ClusterHQ is working to build a business model around data containers — portable volumes that can act as persistent, though virtual, storage devices, shared between applications in containerized environments. The company’s persistent container system, Flocker, was one of the first to take advantage of Docker’s extensibility model.
Now the company is looking to build on that business model with the addition of a service for deploying and exchanging data volumes: a way for container environments to manage data containers not too dissimilar to how they manage code containers. Named FlockerHub, this software can store, share and organize your Docker data volumes.
“The use of fli, the FlockerHub Line Interface, is not contingent upon use of Flocker,” explained Mohit Bhatnagar, ClusterHQ’s Vice President of Product, in a discussion with The New Stack. “fli is designed so, if you have access to any Docker data volume that is sitting on a Linux operating system, we will be able to access it. So the cloud extends from the public cloud to the private cloud, actually to developers’ laptops. fli and FlockerHub do not require Flocker.”
Not the Hub for Flocker
The only way you can truly comprehend what FlockerHub is and does is to break this relationship in your mind between FlockerHub and Flocker.

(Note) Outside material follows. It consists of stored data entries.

(** X9. Everything said between press and release is committed once, in
    order: after [startRecording], any frames delivered by the recorder, and
    [stopRecording], on an initialised client, the one commit that is sent
    queues exactly what was buffered before followed by the frames in
    arrival order (no commit if all of that is empty); capture ends paused,
    the local buffer empty, the recording flag down and the avatar at
    [think]. *)
Theorem press_speak_release (p : Page) (c : RealtimeClient) (frames : list (list Z)) :
  clientRef p = Some c ->
  let spoken := deliver frames (stateOf (startRecording p)) in
  let released := stopRecording spoken in
  let said := inputAudioBuffer c ++ concat frames in
  completionOf released = Resolved tt
  /\ newCalls spoken (stateOf released)
     = RecorderPause ::
       match said with
       | [] => []
       | _ :: _ => [RealtimeSend (js "input_audio_buffer.commit"); QueueInputAudio said]
       end
  /\ (inputAudioBuffer <$> clientRef (stateOf released)) = Some []
  /\ wavRecorder (stateOf released) = paused
  /\ isRecording (stateOf released) = false
  /\ avatarState (stateOf released) = think.
Proof.
  intros Hc. cbn zeta.
  assert (Hrec : wavRecorder (stateOf (startRecording p)) = recording)
    by apply (startRecording_interrupts_then_records p c Hc).
  assert (Hcl : clientRef (stateOf (startRecording p)) = Some c).
  { page p. subst cr. unfold startRecording. run.
    destruct pl as [[[|ch id] samples]|]; run;
      unfold setAvatarStateSafely; cbn; by destruct atr. }
  revert Hrec Hcl. generalize (stateOf (startRecording p)). intros q Hrec Hcl.
  rewrite (deliver_recording frames q c Hrec Hcl).
  clear p Hc. page q. subst. unfold stopRecording. run.
  destruct (inputAudioBuffer c ++ concat frames) as [|x said] eqn:Es.
  - change (0 <? byteLength []) with false. run.
    unfold setAvatarStateSafely; cbn. destruct atr; repeat split; new_calls.
  - replace (0 <? byteLength (x :: said)) with true
      by (symmetry; apply Z.ltb_lt; unfold byteLength; cbn [length]; lia).
    run. unfold setAvatarStateSafely; cbn. destruct atr; repeat split; new_calls.
Qed.

Lemma press_speak_release_witness :
  let p := with_wavStreamPlayer (Some (js "item_9", 2400))
             (initialPage (Some connectedClient)) in
  let spoken := deliver [[5; 6]; []; [7]] (stateOf (startRecording p)) in
  newCalls p (stateOf (startRecording p))
    = [PlayerInterrupt; CancelResponse (js "item_9") 2400; RecorderRecord]
  /\ newCalls spoken (stateOf (stopRecording spoken))
     = [RecorderPause; RealtimeSend (js "input_audio_buffer.commit");
        QueueInputAudio [5; 6; 7]]
  /\ wavRecorder (stateOf (stopRecording spoken)) = paused.
Proof.
  split; [reflexivity|].
  pose proof (press_speak_release
                (with_wavStreamPlayer (Some (js "item_9", 2400))
                   (initialPage (Some connectedClient)))
                connectedClient [[5; 6]; []; [7]] eq_refl) as (_ & H2 & _ & H4 & _).
  split; [exact H2|exact H4].
Defined.

(* ------------------------------------------------------------------------ *)
(** ** The turn-detection switch on any value *)
(* ------------------------------------------------------------------------ *)

(** X10. Whatever string the switch is given, on an initialised client it
    runs to the end and the push-to-talk flag agrees with the session: the
    flag is up exactly when the session ends without turn detection. Every
    value but ['none'] configures server-side detection; a value that is
    neither ['none'] nor ['server_vad'] does so without pausing or starting
    capture. *)
Theorem turn_switch_flag_follows_session (value : jsstring) (p : Page) (c : RealtimeClient) :
  clientRef p = Some c ->
  let r := changeTurnEndType value p in
  completionOf r = Resolved tt
  /\ (canPushToTalk (stateOf r) = true
      <-> (turn_detection <$> clientRef (stateOf r)) = Some None)
  /\ (value <> js "none" ->
      (turn_detection <$> clientRef (stateOf r)) = Some (Some (js "server_vad"))
      /\ canPushToTalk (stateOf r) = false)
  /\ (value <> js "none" -> value <> js "server_vad" ->
      wavRecorder (stateOf r) = wavRecorder p
      /\ newCalls p (stateOf r) = [UpdateSessionTurnDetection (Some (js "server_vad"))]).
Proof.
  intros Hc. page p. subst cr. unfold changeTurnEndType. run.
  destruct (streq value (js "none")) eqn:En.
  - apply streq_true in En. subst value.
    destruct mode_literals as (_ & Hnv & _). rewrite Hnv. cbn.
    destruct rec; repeat (case_bool_decide; try done); run; repeat split; try done.
  - cbn. apply streq_false in En.
    destruct (streq value (js "server_vad")) eqn:Ev.
    + apply streq_true in Ev. subst value.
      destruct (connected c); run; repeat split; try done;
        try (intros [=]); try (intros _ Hv; by destruct Hv).
    + apply streq_false in Ev. cbn. repeat split; try done; try (intros [=]).
      new_calls.
Qed.

Lemma turn_switch_flag_follows_session_witness :
  let p := pageTalking in
  let r := changeTurnEndType (js "semantic_vad") p in
  completionOf r = Resolved tt
  /\ canPushToTalk (stateOf r) = false
  /\ (turn_detection <$> clientRef (stateOf r)) = Some (Some (js "server_vad"))
  /\ wavRecorder (stateOf r) = recording
  /\ newCalls p (stateOf r) = [UpdateSessionTurnDetection (Some (js "server_vad"))].
Proof.
  pose proof (turn_switch_flag_follows_session (js "semantic_vad") pageTalking
                connectedClient eq_refl) as (H1 & _ & H3 & H4).
  assert (Hn : js "semantic_vad" <> js "none") by (vm_compute; discriminate).
  assert (Hv : js "semantic_vad" <> js "server_vad") by (vm_compute; discriminate).
  split; [exact H1|]. split; [exact (proj2 (H3 Hn))|]. split; [exact (proj1 (H3 Hn))|].
  exact (H4 Hn Hv).
Defined.

(* ------------------------------------------------------------------------ *)
(** ** The tools, composed *)
(* ------------------------------------------------------------------------ *)

(** X11. Memory writes compose as on a map: of two writes to one key the
    later wins, as if the earlier had not happened; writes to different keys
    commute; and writing what a key already holds changes nothing in the
    page. *)
Theorem set_memory_writes_compose
    (p : Page) (key other : jsstring) (value value' : json) :
  stateOf (set_memory key value' (stateOf (set_memory key value p)))
    = stateOf (set_memory key value' p)
  /\ (key <> other ->
      stateOf (set_memory other value' (stateOf (set_memory key value p)))
      = stateOf (set_memory key value (stateOf (set_memory other value' p))))
  /\ (memoryKv p !! key = Some value -> stateOf (set_memory key value p) = p).
Proof.
  page p. unfold set_memory. run. repeat split.
  - by rewrite insert_insert_eq.
  - intros Hne. by rewrite insert_insert_ne.
  - intros Hl. by rewrite insert_id.
Qed.

Lemma set_memory_writes_compose_witness :
  let p := initialPage None in
  let name := js "name" in
  let city := js "city" in
  memoryKv (stateOf (set_memory city (JStr (js "Lima"))
                       (stateOf (set_memory name (JStr (js "Ada")) p))))
  = memoryKv (stateOf (set_memory name (JStr (js "Ada"))
                         (stateOf (set_memory city (JStr (js "Lima")) p)))).
Proof.
  pose proof (set_memory_writes_compose (initialPage None) (js "name") (js "city")
                (JStr (js "Ada")) (JStr (js "Lima"))) as (_ & H & _).
  assert (Hne : js "name" <> js "city") by (vm_compute; discriminate).
  exact (f_equal memoryKv (H Hne)).
Defined.
(** * Layout reconstruction and section classification of [src/index.js]

    A shallow embedding of the resume printer: the utilities of lines 25-78
    and the per-page body of [extractFormattedText] (lines 86-223).

    Modelling choices, fixed once for the whole development:
    - a JS string is a [string] of 8-bit code units (Latin-1 range); the
      built-ins used by the source ([trim], [toLowerCase], [startsWith],
      [includes], [join], [length], the three regular expressions) are
      written out below on such strings;
    - a JS number that holds a coordinate is an integer [Z], read as the
      binary64 number of that value; comparisons are exact, and the sums,
      differences and products of the formatter are rounded to binary64
      ([JsNumber]), as lines 64 and 70 compute them;
    - [chalk] is an external styling layer: it is an interface ([Chalk]) of
      string transformers, with two instances to evaluate concrete runs;
    - [console.log] appends its argument to a log (a list of strings, one
      per call; [console.log()] appends the empty string);
    - the array [lines] is a store updated by index, because
      [Array.prototype.sort] sorts the array it is called on. *)

From Stdlib Require Import ZArith Lia Ascii Permutation.
From stdpp Require Import base list strings sorting.

Local Open Scope Z_scope.

(** ** JS strings *)

Module JsString.

Definition code (c : ascii) : N := N_of_ascii c.

(** [WhiteSpace] and [LineTerminator] code units below 256: TAB, LF, VT,
    FF, CR, SP and NBSP. This is what [trim] strips and what [\s]
    matches. *)
Definition isWhiteSpace (c : ascii) : bool :=
  let n := code c in
  ((9 <=? n) && (n <=? 13) || (n =? 32) || (n =? 160))%N.
(** ** The two backends on common ground *)

Lemma qs_where_where {A} (p p' : A -> bool) (qs : QuerySet A) :
  qs_where p (qs_where p' qs) = qs_where (fun r => p' r && p r) qs.
Proof. unfold qs_where. cbn [rows select ordering]. now rewrite filter_andb. Qed.

Lemma qs_where_ext {A} (p p' : A -> bool) (qs : QuerySet A) :
  (forall r, p r = p' r) -> qs_where p qs = qs_where p' qs.
Proof.
  intros Hp. unfold qs_where. f_equal. now apply filter_ext.
Qed.

Lemma stage_pred {A} (c : bool) (p : A -> bool) (qs : QuerySet A) :
  (if c then qs_where p else id) qs
  = qs_where (fun r => if c then p r else true) qs.
Proof. destruct c; [reflexivity|]. symmetry. apply qs_where_all. Qed.

(** A handler [lambda queryset, value: F(value, queryset)] whose value
    passes [test] whenever it is passed does what the stage
    [if test(value): queryset = F(value, queryset)] of the plain backend
    does. *)
Lemma build_lambda2_stage {Q} (kw : gmap string pyval) name
  (test : pyval -> bool) (F : pyval -> Q -> Q) (qs : Q) :
  test VNone = false ->
  (forall v, kw !! name = Some v -> test v = true) ->
  QueryBuilder.build [(name, condition (lambda2 (fun q v => F v q)) None)]
    qs kw
  = Ok ((if test (arg kw name VNone) then F (arg kw name VNone) else id) qs).
Proof.
  intros Hnone Htest. unfold condition, arg.
  cbn [QueryBuilder.build default from_option getitems bind_outcome lambda2].
  destruct (kw !! name) as [v|].
  - now rewrite (Htest v eq_refl).
  - now rewrite Hnone.
Qed.

Lemma build_scalar_stage {A} `{Model A} (kw : gmap string pyval)
  parameter field operator (test : pyval -> bool) (qs : QuerySet A) :
  test VNone = false ->
  (forall v, kw !! parameter = Some v ->
             test v = true /\ is_Some (kw !! (parameter ++ "_inclusive"))) ->
  QueryBuilder.build [(parameter, scalar_condition parameter field operator)]
    qs kw
  = Ok ((if test (arg kw parameter VNone)
         then qs_filter
                [(field ++ "__" ++ operator
                  ++ (if truthy (arg kw (parameter ++ "_inclusive")
                                   (VBool true))
                      then "e" else ""),
                  arg kw parameter VNone)]
         else id) qs).
Proof.
  intros Hnone Htest.
  destruct (kw !! parameter) as [v|] eqn:Hv.
  - destruct (Htest v eq_refl) as [Ht [i Hi]].
    rewrite (build_scalar _ _ _ _ _ _ _ Hv Hi).
    unfold arg. now rewrite Hv, Hi, Ht.
  - unfold scalar_condition, condition, arg.
    cbn [QueryBuilder.build]. now rewrite Hv, Hnone.
Qed.

Lemma build_lambda2_arg {Q} (kw : gmap string pyval) name (F : pyval -> Q -> Q)
  (qs : Q) :
  QueryBuilder.build [(name, condition (lambda2 (fun q v => F v q)) None)]
    qs kw
  = Ok (match kw !! name with Some v => F v qs | None => qs end).
Proof.
  unfold condition.
  cbn [QueryBuilder.build default from_option getitems bind_outcome lambda2].
  destruct (kw !! name); reflexivity.
Qed.

Lemma portable_given (kw : gmap string pyval) k :
  portable kw ->
  In k ["bookmarked_by"; "assigned_to"; "subscribed_by"; "first_release";
        "times_seen"] ->
  forall v, kw !! k = Some v -> given k v = true.
Proof. intros (_ & _ & _ & _ & H & _) Hk v Hv. exact (H k v Hk Hv). Qed.

Lemma portable_scalar (kw : gmap string pyval) p :
  portable kw -> In p scalar_parameters ->
  forall v, kw !! p = Some v ->
    given p v = true /\ is_Some (kw !! (p ++ "_inclusive")).
Proof. intros (_ & _ & _ & _ & _ & _ & _ & H) Hp v Hv. exact (H p v Hp Hv). Qed.

Ltac in_list := cbn [In]; solve [repeat first [left; reflexivity|right]].

Lemma build_query_stage {Q} (kw : gmap string pyval) name
  (F : pyval -> Q -> Q) (qs : Q) :
  QueryBuilder.build
    [(name, condition (lambda2 (fun q v => if truthy v then F v q else q))
              None)] qs kw
  = Ok ((if truthy (arg kw name VNone) then F (arg kw name VNone) else id) qs).
Proof.
  unfold condition, arg.
  cbn [QueryBuilder.build default from_option getitems bind_outcome lambda2].
  destruct (kw !! name) as [v|]; [|reflexivity].
  now destruct (truthy v).
Qed.

Lemma build_nil {Q} (qs : Q) (kw : gmap string pyval) :
  QueryBuilder.build [] qs kw = Ok qs.
Proof. reflexivity. Qed.

Ltac lambda_stage kw name test H :=
  first [ rewrite (build_cons kw (name, _)) | idtac ];
  rewrite (build_lambda2_stage kw name test) by (reflexivity || exact H);
  cbn [bind_outcome].

Ltac scalar_stage kw name test H :=
  first [ rewrite (build_cons kw (name, _)) | idtac ];
  rewrite (build_scalar_stage kw name _ _ test)
    by (reflexivity || (apply H; in_list));
  cbn [bind_outcome].

Lemma arg_absent (kw : gmap string pyval) name d :
  kw !! name = None -> arg kw name d = d.
Proof. intros Hn. unfold arg. now rewrite Hn. Qed.

Lemma portable_not_empty (kw : gmap string pyval) :
  portable kw ->
  truthy (arg kw "first_release" VNone)
  && is_EMPTY (arg kw "first_release" VNone) = false.
Proof.
  intros (_ & _ & _ & _ & _ & Hempty & _). unfold arg.
  destruct (kw !! "first_release") as [v|]; [|reflexivity].
  destruct v; cbn [truthy is_EMPTY]; rewrite ?andb_false_r; try reflexivity.
  now destruct Hempty.
Qed.

Lemma range_stage {A} `{Model A} field (fg : bool) from_ fi (tg : bool) to_ ti
  (qs : QuerySet A) :
  (if fg || tg then qs_filter (range_params field fg from_ fi tg to_ ti)
   else id) qs
  = (if tg
     then qs_filter
            [(field ++ "__" ++ "lt" ++ (if truthy ti then "e" else ""), to_)]
     else id)
      ((if fg
        then qs_filter
               [(field ++ "__" ++ "gt" ++ (if truthy fi then "e" else ""),
                 from_)]
        else id) qs).
Proof.
  unfold range_params.
  destruct fg, tg, (truthy fi), (truthy ti); cbn [orb app id];
    rewrite ?qs_filter_cons, ?qs_filter_nil; try reflexivity;
    unfold qs_filter; (apply qs_where_ext; intros r; symmetry;
                       apply matches_all_one).
Qed.

Lemma assign_stage {A} (a u : bool) (p p' : A -> bool) (qs : QuerySet A) :
  (u = true -> a = false) ->
  (if a then qs_where p else if u then qs_where p' else id) qs
  = (if u then qs_where p' else id) ((if a then qs_where p else id) qs).
Proof.
  intros Hu. destruct a; [|reflexivity].
  destruct u; [|reflexivity]. discriminate (Hu eq_refl).
Qed.

Lemma status_stage {A} (c : bool) (p p' : A -> bool) (qs : QuerySet A) :
  (if c then qs_where p else qs_where p') qs
  = qs_where (fun r => if c then p r else p' r) qs.
Proof. now destruct c. Qed.

(** The leaves of a conjunction, each replaced by a variable. *)
Ltac gen_leaves t :=
  lazymatch t with
  | ?a && ?b => gen_leaves a; gen_leaves b
  | _ => tryif is_var t then idtac
         else (let x := fresh "b" in set (x := t) in *; clearbody x)
  end.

In Docker, a data volume is any container whose file system clearly shows it contains data. There really isn’t much more specification than just that.
The fli command line tool takes snapshots of data volumes. The data administrator defines when those snapshots are taken, and how often. Any of these snapshots may be mounted to a container as a volume. If you add Flocker to this scenario, it may be used to present such a volume as a persistent data container, and facilitate communication between active code containers and the data volume.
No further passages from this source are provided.